- Bank account interest rates have risen slowly since the Fed began raising interest rates.
- Some banks increase savings rates faster than others, so you may earn more when you switch.
- It might also be worth considering purchasing savings bonds or building a ladder of CDs.
Savings interest rates have been creeping up in recent months, and the Federal Reserve has continued to raise interest rates to deal with inflation.
If you’re ready to take charge of your savings and find ways to earn more interest on your money, here are five options to explore.
1. Ask your bank for an increase in your savings rate
Although interest rates on savings have tentatively increased in recent months at various financial institutions, this does not necessarily mean that your savings account will experience a sudden rate increase.
If your bank hasn’t made an announcement yet, Maggie Gomez, CFP® Professional and owner of Money with Maggie, suggests asking your bank for an increase in the current rate you receive.
Gomez explains that some financial institutions won’t immediately offer a higher rate unless consumers are proactive.
“Later, to be more competitive, they will increase their rates more publicly, but I think it will be very slow,” adds Gómez.
2. Search online financial institutions for a high-yield savings account
According to the FDIC, the national average interest rate on savings accounts is 0.06% as of May 2022. However, many financial institutions pay much more than the national rate.
Jerel Butler, CFP® professional and founder of Millennial Financial Solutions, suggests checking online financial institutions for competitive interest rates on savings accounts.
“It’s a little tricky with inflation,” Butler says. “The best savings option for a typical savings account is an online savings account.”
How to Calculate Interest on a Savings Account
If you want to see how much interest you’ll earn over time on a specific account, you can use our
calculator to help you. By clicking “More Details”, you’ll get a breakdown of your initial investment, total contribution, and total interest earned.
Your balance after 5 years
Most banks earn interest compounded daily. In the meantime,
it usually earns interest compounded monthly. If you are unsure of the compound frequency of your account, please contact your bank’s customer service.
3. Consider switching banks if the rate is worth it
Butler says you should also take the time to explore other financial institutions and compare different savings accounts.
“This is a great opportunity to take advantage of rising interest rates in the market, and you may be able to take advantage of a welcome bonus at another bank,” Butler adds. “Many banks, as a result of higher interest rates, are also running special promotions.”
If you find a specific account that offers more attractive offers than your current bank, you might consider switching institutions.
4. Buy savings bonds
Savings bonds are debt securities issued by the federal government.

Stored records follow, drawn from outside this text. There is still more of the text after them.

(** * Chronos: harmonic-regression forecaster (src/chronos.py)

    A shallow embedding of the [Chronos] class.  Conventions:

    - a pandas [DataFrame] is an ordered association list of named columns,
      with the default [RangeIndex] (rows are positions);
    - a cell is a nanosecond time stamp ([datetime64[ns]]), an integer, a
      float or a missing value ([NaN], which is [NaT] in a datetime
      column); the arithmetic on features and coefficients is idealised as
      arithmetic over [R], posterior samples are rationals (they have to be
      sorted), and the rounding of a tensor to float32 is left to the
      oracles that take the tensor;
    - the two ranks of [predict] are computed in binary64 as the code
      computes them (module [Float]), because rounding decides whether
      [kthvalue] accepts them;
    - Python exceptions are values of [exn]; every method runs in a monad
      that threads the object store (frames live on a heap and are mutated
      through references), the instance's attributes and pyro's
      process-wide parameter store;
    - the stochastic parts (the SVI optimiser and [Predictive]) are
      outcomes handed to the model from outside; either may raise;
    - what pandas does with a time column that holds no time stamp at all
      in [make_future_dataframe] (it parses the text of the maximum) is
      outside the model and marked [Unmodelled];
    - [print] calls and the plotting methods are left out. *)

From Stdlib Require Import ZArith QArith Qround Qpower Qabs Qreals Reals Lia Psatz.
From Stdlib Require Import String Ascii List DecimalString DecimalZ DecimalPos FinFun.
From Stdlib Require Import Sorting.Sorted.
From stdpp Require Import base list gmap strings.
Import ListNotations.
(** * The order composer of the CRM dashboard page

    A shallow embedding of the order helpers of the [Home] component
    (the single page of the application): [toggleItemInOrder],
    [updateItemQty], [createOrder], [updateOrderStatus], [createItem] and
    the totals computed while the orders are rendered.

    JavaScript values are modelled as the page uses them:
    - a String is the list of its UTF-16 code units;
    - a Number is an IEEE 754 binary64 value, that is a primitive [float];
    - a field that may be absent ([undefined] or [null]) is an [option];
    - the React state of the component is a record, and each handler maps
      the state of the render it was created in to the next state. *)

From Stdlib Require Import ZArith NArith List Bool Floats String Ascii Lia.
Import ListNotations.

Open Scope Z_scope.

(** ** The ECMAScript built-ins used by the page *)

Module JS.

(** *** Strings *)

Definition code_unit := N.
Definition jsstring := list code_unit.

(** A string literal of the source (ASCII only), as code units. *)
Definition lit (s : string) : jsstring :=
  map N_of_ascii (list_ascii_of_string s).
Arguments lit s%_string.

(** [a === b] on two Strings. *)
Fixpoint strictEq (a b : jsstring) : bool :=
  match a, b with
  | [], [] => true
  | x :: a', y :: b' => N.eqb x y && strictEq a' b'
  | _, _ => false
  end.

(** ToBoolean on a String: only the empty string is falsy. *)
Definition truthyString (s : jsstring) : bool :=
  match s with [] => false | _ :: _ => true end.

(** WhiteSpace and LineTerminator code points, the set stripped by
    [String.prototype.trim] and skipped by [parseInt]. *)
Definition isWhiteSpace (c : code_unit) : bool :=
  let c := Z.of_N c in
  (9 <=? c) && (c <=? 13)
  || (c =? 32) || (c =? 160) || (c =? 5760)
  || (8192 <=? c) && (c <=? 8202)
  || (c =? 8232) || (c =? 8233) || (c =? 8239) || (c =? 8287)
  || (c =? 12288) || (c =? 65279).

Fixpoint trimStart (s : jsstring) : jsstring :=
  match s with
  | [] => []
  | c :: r => if isWhiteSpace c then trimStart r else s
  end.

Definition trimEnd (s : jsstring) : jsstring := rev (trimStart (rev s)).

Definition trim (s : jsstring) : jsstring := trimEnd (trimStart s).

(** *** Numbers *)

Definition number := float.

(** ToBoolean on a Number: [+0], [-0] and [NaN] are falsy. *)
Definition ToBoolean (x : number) : bool := negb (is_zero x || is_nan x).

(** [x || d] when both operands are Numbers. *)
Definition orElse (x d : number) : number := if ToBoolean x then x else d.

(** [v || d] when [v] is a Number or absent. *)
Definition orDefault (v : option number) (d : number) : number :=
  match v with
  | Some x => orElse x d
  | None => d
  end.

(** The Number value for a mathematical integer: the nearest binary64
    value, ties to even, infinite past the largest finite one. *)
Definition ofInteger (z : Z) : number :=
  SF2Prim (binary_normalize prec emax z 0 false).

(** The mathematical value of a finite Number as a fraction
    [(numerator, denominator)] with a positive denominator. *)
Definition mathValue (m : positive) (e : Z) : Z * Z :=
  if 0 <=? e then (Zpos m * 2 ^ e, 1) else (Zpos m, 2 ^ (- e)).

(** *** parseInt(string) with the radix left out *)

Definition digitValue (c : code_unit) : option Z :=
  let c := Z.of_N c in
  if (48 <=? c) && (c <=? 57) then Some (c - 48)
  else if (97 <=? c) && (c <=? 122) then Some (c - 87)
  else if (65 <=? c) && (c <=? 90) then Some (c - 55)
  else None.

Definition radixDigit (R : Z) (c : code_unit) : option Z :=
  match digitValue c with
  | Some d => if d <? R then Some d else None
  | None => None
  end.

(** The digits of the longest prefix made of radix-[R] digits. *)
Fixpoint digitsPrefix (R : Z) (s : jsstring) : list Z :=
  match s with
  | [] => []
  | c :: r =>
      match radixDigit R c with
      | Some d => d :: digitsPrefix R r
      | None => []
      end
  end.

Definition mathInt (R : Z) (ds : list Z) : Z :=
  fold_left (fun acc d => acc * R + d) ds 0.

(** Leading white space is skipped, one sign is read, a [0x] or [0X]
    prefix selects radix 16, the longest digit prefix is converted, and
    no digit at all gives [NaN].  An integer too large for a binary64
    value is rounded to the nearest one. *)
Definition parseInt (input : jsstring) : number :=
  let s := trimStart input in
  let '(negative, s) :=
    match s with
    | c :: r =>
        if N.eqb c 45 then (true, r)
        else if N.eqb c 43 then (false, r)
        else (false, s)
    | [] => (false, s)
    end in
  let '(R, s) :=
    match s with
    | c0 :: c1 :: r =>
        if N.eqb c0 48 && (N.eqb c1 120 || N.eqb c1 88) then (16, r)
        else (10, s)
    | _ => (10, s)
    end in
  match digitsPrefix R s with
  | [] => nan
  | ds =>
      let n := mathInt R ds in
      if n =? 0 then (if negative then (-0)%float else 0%float)
      else ofInteger (if negative then - n else n)
  end.

(** *** parseFloat applied to a Number

    The argument is first converted to a String and that String is
    parsed back.  Number::toString prints digits that identify the
    value, so the value comes back unchanged, except that [-0] prints
    as ["0"] and comes back as [+0]. *)
Definition parseFloat (x : number) : number :=
  if is_zero x then 0%float else x.

(** *** Decimal digits of integers *)

Fixpoint digitsLoop (fuel : nat) (n : Z) (acc : jsstring) : jsstring :=
  match fuel with
  | O => acc
  | S fuel' =>
      let acc' := Z.to_N (48 + n mod 10) :: acc in
      if n / 10 =? 0 then acc' else digitsLoop fuel' (n / 10) acc'
  end.

(** The decimal representation of a non-negative integer, ["0"] for 0. *)
Definition decimalDigits (n : Z) : jsstring :=
  digitsLoop (S (Z.to_nat (Z.log2 n))) n [].

(** Number::toString on an integral Number below [10^21] in absolute
    value, such as a time value: its decimal digits, after a minus sign
    when it is negative. *)
Definition integerToString (z : Z) : jsstring :=
  if z <? 0 then 45%N :: decimalDigits (- z) else decimalDigits z.

(** *** Completions *)

Inductive error := TypeError | RangeError.

Inductive completion (A : Type) :=
| Normal (a : A)
| Throw (e : error).
Arguments Normal {A} a.
Arguments Throw {A} e.

Definition bind {A B} (c : completion A) (k : A -> completion B)
  : completion B :=
  match c with
  | Normal a => k a
  | Throw e => Throw e
  end.
Definition repr (w : World) (s : string) : string :=
  if is_ascii s then repr_ascii s else repr_str w s.

(** Integers from [2^1024 - 2^970] on round out of the double range. *)
Definition int_overflows (z : Z) : bool :=
  2 ^ 1024 - 2 ^ 970 <=? Z.abs z.

Definition py_float (w : World) (v : pyval) : pyexn + pyfloat :=
  match v with
  | VFloat f => inr f
  | VInt z =>
      if int_overflows z
      then inl (PyExn "OverflowError" "int too large to convert to float")
      else inr (FDec (z <? 0) (Z.abs_N z) 0)
  | VBool b => inr (FDec false (if b then 1 else 0)%N 0)
  | VStr s =>
      match of_str w s with
      | Some f => inr f
      | None =>
          inl (PyExn "ValueError"
                     ("could not convert string to float: " ++ repr w s))
      end
  | _ =>
      inl (PyExn "TypeError"
             ("float() argument must be a string or a real number, not '"
              ++ type_name v ++ "'"))
  end.

End PyFloat.

(** ** Module-level code: configuration and model loading *)

Record Globals := {
  r2_client : bool;            (* [r2_client] is not [None] *)
  R2_BUCKET : string;
  CDN_URL : string;
  MODEL : option Model;
  SAMPLE_RATE : Z
}.

(** What the process finds when it starts, on a machine where the imports
    of the module, the two [os.makedirs] calls and the queries of the
    device's name and memory go through: what is left to vary is the
    environment, the store client, the presence of CUDA and the loading of
    the model. *)
Record Boot := {
  environ : gmap string string;
  boto3_client : option pyexn;         (* what [boto3.client(...)] raises *)
  cuda_is_available : bool;
  from_pretrained : pyexn + Model      (* importing and loading the model *)
}.

Definition INPUT_DIR : string := "/app/input".
Definition OUTPUT_DIR : string := "/app/output".

Definition getenv_truthy (b : Boot) (k : string) : bool :=
  match environ b !! k with Some v => PyStr.truthy v | None => false end.

Definition init_r2_client (b : Boot) : bool :=
  if getenv_truthy b "R2_ENDPOINT" && getenv_truthy b "R2_ACCESS_KEY_ID"
     && getenv_truthy b "R2_SECRET_ACCESS_KEY"
  then match boto3_client b with None => true | Some _ => false end
  else false.

Definition check_gpu (b : Boot) : pyexn + string :=
  if negb (cuda_is_available b)
  then inl (PyExn "RuntimeError"
              "❌ CUDA is required but not available. This handler requires a GPU.")
  else inr "cuda".
(** * mm-map: the Webflow CMS client and its proxy routes

    A shallow embedding of
      - [src/WebflowCMS.js]  (browser client: TTL cache, paginator, normalizer)
      - [proxy-fix/src/lib/fetchAllCollectionItems.ts]  (server paginator)
      - [proxy-fix/src/pages/api/{monuments,ecosystem}.json.ts]  (routes)

    JavaScript values are an inductive type, thrown exceptions are an
    explicit completion, the [while (true)] loops run on fuel, and the
    network is a function from requests to responses. *)

From Stdlib Require Import QArith Ascii DecimalString.
From Stdlib Require Import DecimalNat.
From stdpp Require Import gmap strings list.

Local Open Scope string_scope.
Local Open Scope list_scope.

(** ** Numbers

    A JavaScript number is NaN, an infinity or a finite double.  Finite
    doubles are carried as rationals (every double is one); [-0] and [+0]
    are both [Fin 0], which no operation used here tells apart. *)

Inductive JsNum : Type :=
| NaN
| PosInf
| NegInf
| Fin (q : Q).

Definition num_of_nat (n : nat) : JsNum := Fin (inject_Z (Z.of_nat n)).

(** [a < b] of two numbers; [None] is the "undefined" of the abstract
    relational comparison, reached when an operand is NaN. *)
Definition num_lt (a b : JsNum) : option bool :=
  match a, b with
  | NaN, _ | _, NaN => None
  | PosInf, _ => Some false
  | _, NegInf => Some false
  | NegInf, _ => Some true
  | _, PosInf => Some true
  | Fin x, Fin y => Some (negb (Qle_bool y x))
  end.

(** The operators [<] and [>=] on numbers: [a >= b] is "[a < b] is false",
    and an undefined comparison makes both operators answer [false]. *)
Definition num_ltb (a b : JsNum) : bool := default false (num_lt a b).
Definition num_geb (a b : JsNum) : bool := default false (negb <$> num_lt a b).

Definition num_is_nan (a : JsNum) : bool :=
  match a with NaN => true | _ => false end.

(** ToBoolean on a number: [0] and NaN are falsy. *)
Definition num_truthy (a : JsNum) : bool :=
  match a with
  | NaN => false
  | Fin q => negb (Qeq_bool q 0)
  | _ => true
  end.

(** Decimal rendering of an array index, a length, an offset or an HTTP
    status inside a template literal. *)
Definition nat_to_string (n : nat) : string :=
  NilZero.string_of_uint (Nat.to_uint n).

(** ** Values *)

#[local] Set Warnings "-register-all".

Inductive JsValue : Type :=
| JUndefined
| JNull
| JBool (b : bool)
| JNum (n : JsNum)
| JStr (s : string)
| JArr (elems : list JsValue)
| JObj (fields : list (string * JsValue))
| JBuiltin (name : string).
(** [JBuiltin name] is the function or object a property read finds on a
    built-in prototype ([Object.prototype.toString], [String.prototype.link],
    ...).  It never occurs in parsed JSON; it is truthy. *)

Definition JArr_of_strings (l : list string) : JsValue := JArr (JStr <$> l).

(** ToBoolean. *)
Definition truthy (v : JsValue) : bool :=
  match v with
  | JUndefined | JNull => false
  | JBool b => b
  | JNum n => num_truthy n
  | JStr s => negb (String.eqb s EmptyString)
  | JArr _ | JObj _ | JBuiltin _ => true
  end.

(** [a || b] *)
Definition js_or (a b : JsValue) : JsValue := if truthy a then a else b.
Infix "|||" := js_or (at level 50, left associativity).

(** [a ?? b] *)
Definition js_nullish (a b : JsValue) : JsValue :=
  match a with JUndefined | JNull => b | _ => a end.

(** [v != null] *)
Definition not_nullish (v : JsValue) : bool :=
  match v with JUndefined | JNull => false | _ => true end.

Definition is_array (v : JsValue) : bool :=
  match v with JArr _ => true | _ => false end.

Definition is_string (v : JsValue) : bool :=
  match v with JStr _ => true | _ => false end.

(** ** Exceptions *)

Inductive ErrorKind := PlainError | TypeError | SyntaxError.

Record JsError := mkError { err_kind : ErrorKind; err_message : string }.

Inductive Completion (A : Type) : Type :=
| Normal (a : A)
| Throw (e : JsError).
Arguments Normal {A} a.
Arguments Throw {A} e.

Definition cbind {A B} (c : Completion A) (k : A -> Completion B) : Completion B :=
  match c with
  | Normal a => k a
  | Throw e => Throw e
  end.

Notation "'let!' x ':=' c 'in' k" := (cbind c (fun x => k))
  (at level 10, x name, c at level 100, k at level 200).

Definition returns {A} (c : Completion A) : bool :=
  match c with Normal _ => true | Throw _ => false end.

(** [Array.prototype.map] with a callback that may throw: the first
    exception aborts the traversal. *)
Fixpoint map_throwing {A B} (f : A -> Completion B) (l : list A) : Completion (list B) :=
  match l with
  | [] => Normal []
  | x :: rest =>
      let! y := f x in
      let! ys := map_throwing f rest in
      Normal (y :: ys)
  end.

(** [a || b] where evaluating either operand may throw; [b] is evaluated
    only when [a] is falsy. *)
Definition or_else (a b : Completion JsValue) : Completion JsValue :=
  let! x := a in
  if truthy x then Normal x else b.
Infix "||!" := or_else (at level 51, right associativity).

(** ** The host's string/number conversions

    [parseFloat], [Number::toString] and [StringToNumber] belong to the
    JavaScript engine, not to this repository; the development is
    parametric in them. *)

Class Host := {
  parseFloat : string -> JsNum;
  Number_toString : JsNum -> string;
  StringToNumber : string -> JsNum
}.

(** ** Property reads *)

Fixpoint own_property (fields : list (string * JsValue)) (k : string) : option JsValue :=
  match fields with
  | [] => None
  | (k', v) :: rest => if String.eqb k' k then Some v else own_property rest k
  end.

(** The property names every ordinary object inherits. *)
Definition Object_prototype_names : list string :=
  [ "constructor"; "hasOwnProperty"; "isPrototypeOf"; "propertyIsEnumerable";
    "toLocaleString"; "toString"; "valueOf"; "__proto__";
    "__defineGetter__"; "__defineSetter__"; "__lookupGetter__"; "__lookupSetter__" ].

Definition inherited (k : string) : bool :=
  existsb (String.eqb k) Object_prototype_names.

Lindsey Bell, chief money and markets strategist at Ally, says federally issued bonds are a safe investment option, though there are a couple of things to keep in mind.
“There’s a limit to what you can invest in them. They’re also probably a little more volatile than a CD or savings account, so you have to keep that in mind,” explains Bell.
5. Build a CD ladder with short-term CDs if you find a competitive rate
Butler says building a CD ladder might be ideal if you find a competitive rate and are generally risk-averse. However, if you’re not risk averse, Butler adds that there are more options you should consider first.
CD ladders offer a way to take advantage of higher interest rates on CDs. Instead of putting all your money in one CD and locking your deposits for a set amount of time, you’ll split your savings over a combination of installments.
Bell suggests sticking to CDs in one- or two-year terms. If interest rates rise during the year, a CD ladder provides enough flexibility to purchase a new CD once your short-term accounts come due.